1. Do not
develop a file name dependency
File names are not actually part of the file, but rather
part of the file system and are therefore not dependable as being persistent
over time and across systems. The Unique ID (UID) assigned to the object should
be the constant identifier used to track and maintain the provenance of the
file. The UID may end up being the same as the file name, but whatever the case
be sure to embed the UID inside the file in an appropriate and documented
place.
2. Do not
overthink
Whether the filename is a randomly generated value or not,
be systematic. Think, “Is this logical? Can I spell out the rules easily enough
to do batch renaming?” In trying to create the perfectly contained and
expressed filename or UID structure, there is a strong temptation to overthink
them to the point that they become non-systematic or too idiosyncratic to be
logically parsed. If a naming structure is not systematic enough to have a piece
of software perform a series of logical renaming steps, there will be lots of
manual hours spent retyping names if a mass renaming of files is required at
some point in the future.
3. Do not
use filenames as database records
Filenames are not the place to cram in a bunch of
descriptive and structural information.

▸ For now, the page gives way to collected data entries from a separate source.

Lemma remaining_advance bs tl d :
  remaining d = bs ++ tl -> remaining (advance (length bs) d) = tl.
Proof.
  unfold remaining, advance, set_pos; simpl; intros H.
  rewrite <- drop_drop, H. apply drop_app_length.
Qed.

Lemma remaining_length bs tl d :
  dec_ok d -> remaining d = bs ++ tl ->
  (pos d + length bs <= length (input d))%nat.
Proof.
  intros [Hp _] H. apply (f_equal length) in H.
  unfold remaining in H. rewrite length_drop, length_app in H. lia.
Qed.

Lemma dec_ok_advance bs tl d :
  dec_ok d -> remaining d = bs ++ tl -> dec_ok (advance (length bs) d).
Proof.
  intros Hd H. pose proof (remaining_length _ _ _ Hd H).
  destruct Hd. split; simpl; [lia | done].
Qed.

Lemma dec_ok_new bs : len bs <= isize_max -> dec_ok (Decoder_new bs).
Proof. intros; split; simpl; [lia | done]. Qed.

Lemma reads_reads_body {A} (m : M A) bs a : reads m bs a -> reads_body m bs a.
Proof. intros H d tl ????; eapply H; eauto. Qed.

Lemma reads_ret {A} (a : A) : reads (mret a) [] a.
Proof. intros d tl _ _ _. simpl. rewrite advance_0. reflexivity. Qed.

Lemma reads_bind {A B} (m : M A) (k : A -> M B) b1 b2 a b :
  reads m b1 a -> reads (k a) b2 b -> reads (m ≫= k) (b1 ++ b2) b.
Proof.
  intros Hm Hk d tl Hl Hd Hr.
  rewrite len_app in Hl. pose proof (len_nonneg b1). pose proof (len_nonneg b2).
  rewrite <- app_assoc in Hr.
  unfold mbind, M_bind. erewrite Hm by (eauto; lia).
  erewrite Hk by (eauto using dec_ok_advance, remaining_advance; lia).
  by rewrite advance_advance, length_app.
Qed.

Lemma reads_body_bind {A B} (m : M A) (k : A -> M B) b1 b2 a b :
  reads m b1 a -> reads_body (k a) b2 b -> reads_body (m ≫= k) (b1 ++ b2) b.
Proof.
  intros Hm Hk d tl Hl Hd Hr He.
  rewrite len_app in Hl. pose proof (len_nonneg b1). pose proof (len_nonneg b2).
  rewrite <- app_assoc in Hr.
  unfold mbind, M_bind. erewrite Hm by (eauto; lia).
  erewrite Hk; [by rewrite advance_advance, length_app | lia | eauto using dec_ok_advance
    | eauto using remaining_advance | ].
  unfold body_limit in *; simpl. rewrite length_app in He. lia.
Qed.

Lemma reads_bind_ret {A B} (m : M A) (k : A -> M B) bs a b :
  reads m bs a -> reads (k a) [] b -> reads (m ≫= k) bs b.
Proof. intros. rewrite <- (app_nil_r bs). eapply reads_bind; eauto. Qed.

Lemma reads_ret_bind {A B} (a : A) (k : A -> M B) bs b :
  reads (k a) bs b -> reads (mret a ≫= k) bs b.
Proof. exact id. Qed.

Lemma reads_bind_lift {A B} (r : dresult A) (k : A -> M B) bs a b :
  r = Ok a -> reads (k a) bs b -> reads (lift r ≫= k) bs b.
Proof. intros ->. exact id. Qed.

Lemma reads_body_bind_lift {A B} (r : dresult A) (k : A -> M B) bs a b :
  r = Ok a -> reads_body (k a) bs b -> reads_body (lift r ≫= k) bs b.
Proof. intros ->. exact id. Qed.

Lemma reads_lift {A} (r : dresult A) a : r = Ok a -> reads (lift r) [] a.
Proof. intros ->. apply reads_ret. Qed.

(** Adding the size bound of the bytes to the context of a [reads] goal. *)
Lemma reads_len {A} (m : M A) bs a :
  (len bs <= MAX_FRAME_LEN -> reads m bs a) -> reads m bs a.
Proof. intros H d tl Hl. by apply H. Qed.

Lemma reads_body_len {A} (m : M A) bs a :
  (len bs <= MAX_FRAME_LEN -> reads_body m bs a) -> reads_body m bs a.
Proof. intros H d tl Hl. by apply H. Qed.

Lemma reads_take n bs : len bs = n -> reads (take_n n) bs bs.
Proof.
  intros <- d tl Hl Hd Hr. unfold take_n, checked_add_usize.
  pose proof (remaining_length _ _ _ Hd Hr) as Hle. destruct Hd as [Hp Hi].
  unfold len, isize_max, usize_max, u64_max in *.
  rewrite (proj2 (Z.leb_le _ _)) by lia.
  rewrite (proj2 (Z.ltb_ge _ _)) by lia.
  fold (remaining d). rewrite Hr, Nat2Z.id, take_app_length.
  unfold advance; do 3 f_equal; lia.
Qed.

Lemma reads_be n m bs v (f : Z -> Z) :
  m = (s ← take_n (Z.of_nat n); mret (f (of_be s))) ->
  length bs = n -> f (of_be bs) = v -> reads m bs v.
Proof.
  intros -> Hl <-. eapply reads_bind_ret; [|apply reads_ret].
  apply reads_take. unfold len; lia.
Qed.

Lemma reads_u8 v : u8b v = true -> reads read_u8 (write_u8 v) v.
Proof. intros _. by apply (reads_be 1 _ _ _ id). Qed.

Lemma reads_u16 v : u16b v = true -> reads read_u16_be (write_u16_be v) v.
Proof.
  intros H%u16b_spec. apply (reads_be 2 _ _ _ id); [done|done|].
  by apply of_be_to_be.
Qed.

Lemma reads_u32 v : u32b v = true -> reads read_u32_be (write_u32_be v) v.
Proof.
  intros H%u32b_spec. apply (reads_be 4 _ _ _ id); [done|done|].
  by apply of_be_to_be.
Qed.

Lemma reads_u64 v : u64b v = true -> reads read_u64_be (write_u64_be v) v.
Proof.
  intros H%u64b_spec. apply (reads_be 8 _ _ _ id); [done|done|].
  by apply of_be_to_be.
Qed.

Lemma reads_f32 v : u32b v = true -> reads read_f32_be (write_f32_be v) v.
Proof. apply reads_u32. Qed.

Lemma reads_f64 v : u64b v = true -> reads read_f64_be (write_f64_be v) v.
Proof. apply reads_u64. Qed.

Lemma reads_i64 v : i64b v = true -> reads read_i64_be (write_i64_be v) v.
Proof.
  intros H. apply andb_true_iff in H as [H1%Z.leb_le H2%Z.leb_le].
  apply (reads_be 8 _ _ _ (to_signed 64)); [done|done|].
  unfold write_i64_be. rewrite of_be_to_be by (apply Z.mod_pos_bound; lia).
  apply to_signed_unsigned; lia.
Qed.

Lemma saturate_small n : n <= MAX_FRAME_LEN -> saturate_u32 n = n.
Proof.
  unfold saturate_u32, MAX_FRAME_LEN, u32_max; intros.
  by rewrite (proj2 (Z.leb_le _ _)) by lia.
Qed.

Lemma reads_bytes v : reads read_bytes (write_bytes v) v.
Proof.
  apply reads_len; intros Hl. unfold write_bytes, write_u32_be in *.
  rewrite len_app, len_to_be in Hl. pose proof (len_nonneg v).
  rewrite saturate_small in * by lia.
  eapply reads_bind.
  - apply reads_u32, u32b_spec. unfold MAX_FRAME_LEN in *; lia.
  - rewrite (proj2 (Z.ltb_ge _ _)) by lia. by apply reads_take.
Qed.

Lemma from_utf8_valid bs : utf8_valid bs = true -> from_utf8 bs = Ok bs.
Proof. unfold from_utf8. by intros ->. Qed.

Lemma reads_str v : utf8_valid v = true -> reads read_str (write_str v) v.
Proof.
  intros H. eapply reads_bind_ret; [apply reads_bytes|].
  by apply reads_lift, from_utf8_valid.
Qed.

(** ** Varints *)

Lemma lor_shiftl_add r v s :
  0 <= s -> 0 <= r < 2 ^ s -> Z.lor r (Z.shiftl v s) = r + v * 2 ^ s.
Proof.
  intros Hs Hr. rewrite <- Z.shiftl_mul_pow2 by lia.
  assert (Hz : Z.land r (Z.shiftl v s) = 0).
  { apply Z.bits_inj'; intros i Hi. rewrite Z.land_spec, Z.bits_0.
    destruct (Z.ltb_spec i s).
    - rewrite Z.shiftl_spec_low by lia. apply andb_false_r.
    - destruct (Z.eq_dec r 0) as [->|]; [by rewrite Z.bits_0|].
      rewrite (Z.bits_above_log2 r i); [done | lia |].
      apply Z.log2_lt_pow2; [lia|].
      eapply Z.lt_le_trans; [apply Hr | apply Z.pow_le_mono_r; lia]. }
  by rewrite Z.add_nocarry_lxor, Z.lxor_lor by done.
Qed.

Lemma land_ones_mod v w : 0 <= w -> Z.land v (Z.ones w) = v mod 2 ^ w.
Proof. apply Z.land_ones. Qed.

Lemma land_7f v : Z.land v 0x7f = v mod 128.
Proof. exact (Z.land_ones v 7 ltac:(lia)). Qed.

Lemma land_u64_max v : Z.land v u64_max = v mod 2 ^ 64.
Proof. exact (Z.land_ones v 64 ltac:(lia)). Qed.

(** The low seven bits and the continuation flag of an emitted byte. *)
Lemma varint_byte b :
  0 <= b < 128 ->
  Z.land (Z.lor b 0x80) 0x7f = b /\ Z.land (Z.lor b 0x80) 0x80 <> 0 /\
  0 <= Z.lor b 0x80 < 256.
Proof.
  intros Hb. assert (Hor : Z.lor b 0x80 = b + 1 * 2 ^ 7)
    by (rewrite <- lor_shiftl_add by lia; reflexivity).
  rewrite land_7f, Hor. repeat split; [|intros Hz| lia | lia].
  - rewrite Z.mod_add by lia. apply Z.mod_small; lia.
  - rewrite <- Hor in Hz. apply (f_equal (fun z => Z.testbit z 7)) in Hz.
    rewrite Z.land_spec, Z.lor_spec, Z.bits_0 in Hz. simpl (Z.testbit 128 7) in Hz.
    by rewrite orb_true_r in Hz.
Qed.

Lemma varint_last b : 0 <= b < 128 -> Z.land b 0x7f = b /\ Z.land b 0x80 = 0.
Proof.
  intros Hb. rewrite land_7f. split; [apply Z.mod_small; lia|].
  apply Z.bits_inj'; intros i Hi. rewrite Z.land_spec, Z.bits_0.
  destruct (decide (i = 7)) as [->|Hne].
  - rewrite (Z.bits_above_log2 b 7); [done|lia|].
    destruct (Z.eq_dec b 0) as [->|]; [simpl; lia | apply Z.log2_lt_pow2; lia].
  - change 0x80 with (2 ^ 7). rewrite Z.pow2_bits_false by lia. apply andb_false_r.
Qed.

(** One round of the reading loop: the new group lands above the bits read so far. *)
Lemma varint_accumulate r b s :
  0 <= s -> 0 <= r < 2 ^ s -> 0 <= b -> b * 2 ^ s < 2 ^ 64 ->
  Z.lor r (Z.land (Z.shiftl b s) u64_max) = r + b * 2 ^ s.
Proof.
  intros Hs Hr Hb Hlt. rewrite land_u64_max, Z.shiftl_mul_pow2 by lia.
  rewrite Z.mod_small by nia. rewrite <- lor_shiftl_add by lia.
  by rewrite Z.shiftl_mul_pow2 by lia.
Qed.

Lemma reads_varint_loop n m r v s :
  0 <= s -> 0 <= r < 2 ^ s -> 0 <= v -> v * 2 ^ s < 2 ^ 64 ->
  v < 2 ^ (7 * Z.of_nat n) -> (n <= m)%nat -> (0 < n)%nat -> (v <> 0 \/ s < 64) ->
  reads (read_varint_loop m r s) (write_varint_loop n v) (r + v * 2 ^ s).
Proof.
  revert m r v s; induction n as [|n IH]; intros m r v s Hs Hr Hv Hlt Hn Hm H0 Hs64; [lia|].
  destruct m as [|m]; [lia|]. simpl.
  assert (Hshr : Z.shiftr v 7 = v / 128) by (apply Z.shiftr_div_pow2; lia).
  rewrite Hshr, land_7f.
  assert (Hmod : 0 <= v mod 128 < 128) by (apply Z.mod_pos_bound; lia).
  pose proof (Z.div_mod v 128 ltac:(lia)) as Hdm.
  assert (Hdiv : 0 <= v / 128) by (apply Z.div_pos; lia).
  assert (Hp : 0 < 2 ^ s) by (apply Z.pow_pos_nonneg; lia).
  assert (Hs' : s < 64).
  { destruct Hs64 as [Hnz|]; [|done]. apply (Z.pow_lt_mono_r_iff 2); [lia|lia|nia]. }
  rewrite (proj2 (Z.leb_gt _ _)) by lia.
  destruct (Z.eqb_spec (v / 128) 0) as [Hz|Hnz].
  - destruct (varint_last (v mod 128) Hmod) as [E1 E2].
    eapply reads_bind_ret; [apply reads_u8, u8b_spec; lia|]. cbv beta zeta.
    rewrite E1, E2. simpl. rewrite varint_accumulate by nia.
    replace (v mod 128) with v by lia. apply reads_ret.
  - destruct (varint_byte (v mod 128) Hmod) as (E1 & E2 & E3).
    change (?x :: ?l) with ([x] ++ l).
    eapply reads_bind; [apply reads_u8, u8b_spec; lia|]. cbv beta zeta.
    rewrite E1, (proj2 (Z.eqb_neq _ _) E2), varint_accumulate by nia.
    replace (r + v * 2 ^ s) with ((r + v mod 128 * 2 ^ s) + (v / 128) * 2 ^ (s + 7)).
    2:{ rewrite Z.pow_add_r by lia. change (2 ^ 7) with 128. nia. }
    apply IH; try lia.
    + rewrite Z.pow_add_r by lia. change (2 ^ 7) with 128. nia.
    + rewrite Z.pow_add_r by lia. change (2 ^ 7) with 128. nia.
    + apply Z.div_lt_upper_bound; [lia|].
      change 128 with (2 ^ 7) at 1. rewrite <- Z.pow_add_r by lia.
      replace (7 + 7 * Z.of_nat n) with (7 * Z.of_nat (S n)) by lia. done.
    + destruct n; [|lia]. exfalso. change (2 ^ (7 * Z.of_nat 1)) with 128 in Hn. lia.
Qed.

Lemma reads_varint v : u64b v = true -> reads read_varint (write_varint v) v.
Proof.
  intros Hv%u64b_spec. unfold read_varint, write_varint.
  replace v with (0 + v * 2 ^ 0) at 2 by lia.
  apply reads_varint_loop; try lia.
Qed.

Lemma length_varint_loop n v :
  (0 < n)%nat -> (1 <= length (write_varint_loop n v) <= n)%nat.
Proof.
  revert v; induction n as [|n IH]; intros v Hn; [lia|]. simpl.
  destruct (Z.shiftr v 7 =? 0); simpl; [lia|].
  destruct n as [|n]; [simpl; lia|]. specialize (IH (Z.shiftr v 7) ltac:(lia)). lia.
Qed.

Lemma length_varint v : (1 <= length (write_varint v) <= 10)%nat.
Proof. apply length_varint_loop; lia. Qed.

Lemma is_bytes_varint v : 0 <= v -> is_bytes (write_varint v) = true.
Proof.
  unfold write_varint. generalize 10%nat as n. intros n; revert v.
  induction n as [|n IH]; intros v Hv; [done|]. simpl.
  assert (Hmod : 0 <= v mod 128 < 128) by (apply Z.mod_pos_bound; lia).
  rewrite land_7f. destruct (varint_byte _ Hmod) as (_ & _ & Hb).
  destruct (Z.shiftr v 7 =? 0); simpl.
  - rewrite (proj2 (u8b_spec _)) by lia. done.
  - rewrite (proj2 (u8b_spec _)) by lia. apply IH, Z.shiftr_nonneg; lia.
Qed.

(** ** The TLV field loop *)

(** How a decoder step may change the cursor: forward, within the input. *)
Definition moves (d d' : Decoder) : Prop :=
  d' = set_pos (pos d') d /\ (pos d <= pos d')%nat /\
  (pos d' <= pos d \/ pos d' <= length (input d))%nat.

Definition moving {A} (m : M A) : Prop :=
  forall d a d', m d = Ok (a, d') -> moves d d'.

Lemma moves_refl d : moves d d.
Proof. destruct d; split; [done | simpl; lia]. Qed.

Lemma moves_trans d1 d2 d3 : moves d1 d2 -> moves d2 d3 -> moves d1 d3.
Proof.
  intros (E1 & L1 & B1) (E2 & L2 & B2). rewrite E1 in E2. split; [|split].
  - rewrite E2 at 1. reflexivity.
  - lia.
  - rewrite E1 in B2; simpl in B2. lia.
Qed.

That’s what databases are for! All we
require from a filename and ID is that they act as a link to the database
record for that unique object. Trying to cram excessive descriptive information
into a filename creates unwieldy names and is often futile because of how often
conditions or conventions change and new scenarios come up over time. Having
filenames that are tied to closely to specific scenarios creates inflexible
structures that require non-systematic revision when situations change, which
and it puts you in the predicament described in tip #2.
4. Do not
make it machine-unreadable
There is often an urge to make a file naming structure
decodable by humans, but it also needs to be decodable by computers. Avoid
characters that are not URL compatible, that require escape characters, or are
reserved by operating systems. Limit options to numbers, letters, periods, and
underscores.
5. Do not
assume you will be the first person naming the file
When establishing file naming conventions for a collection,
most people are considering it in terms of newly derived files reformatted from
other sources. In reality, there will be more and more born digital content
deposited with archives that already have filenames. In some cases, these can
be renamed to fit the archive’s naming structure with no loss of information,
but at other times, such as with P2 files, the inherited naming structure
refers to complex file and directory structures that must be maintained in
order to preserve the whole content. Naming structures should be flexible
enough to recreate any necessary naming conventions.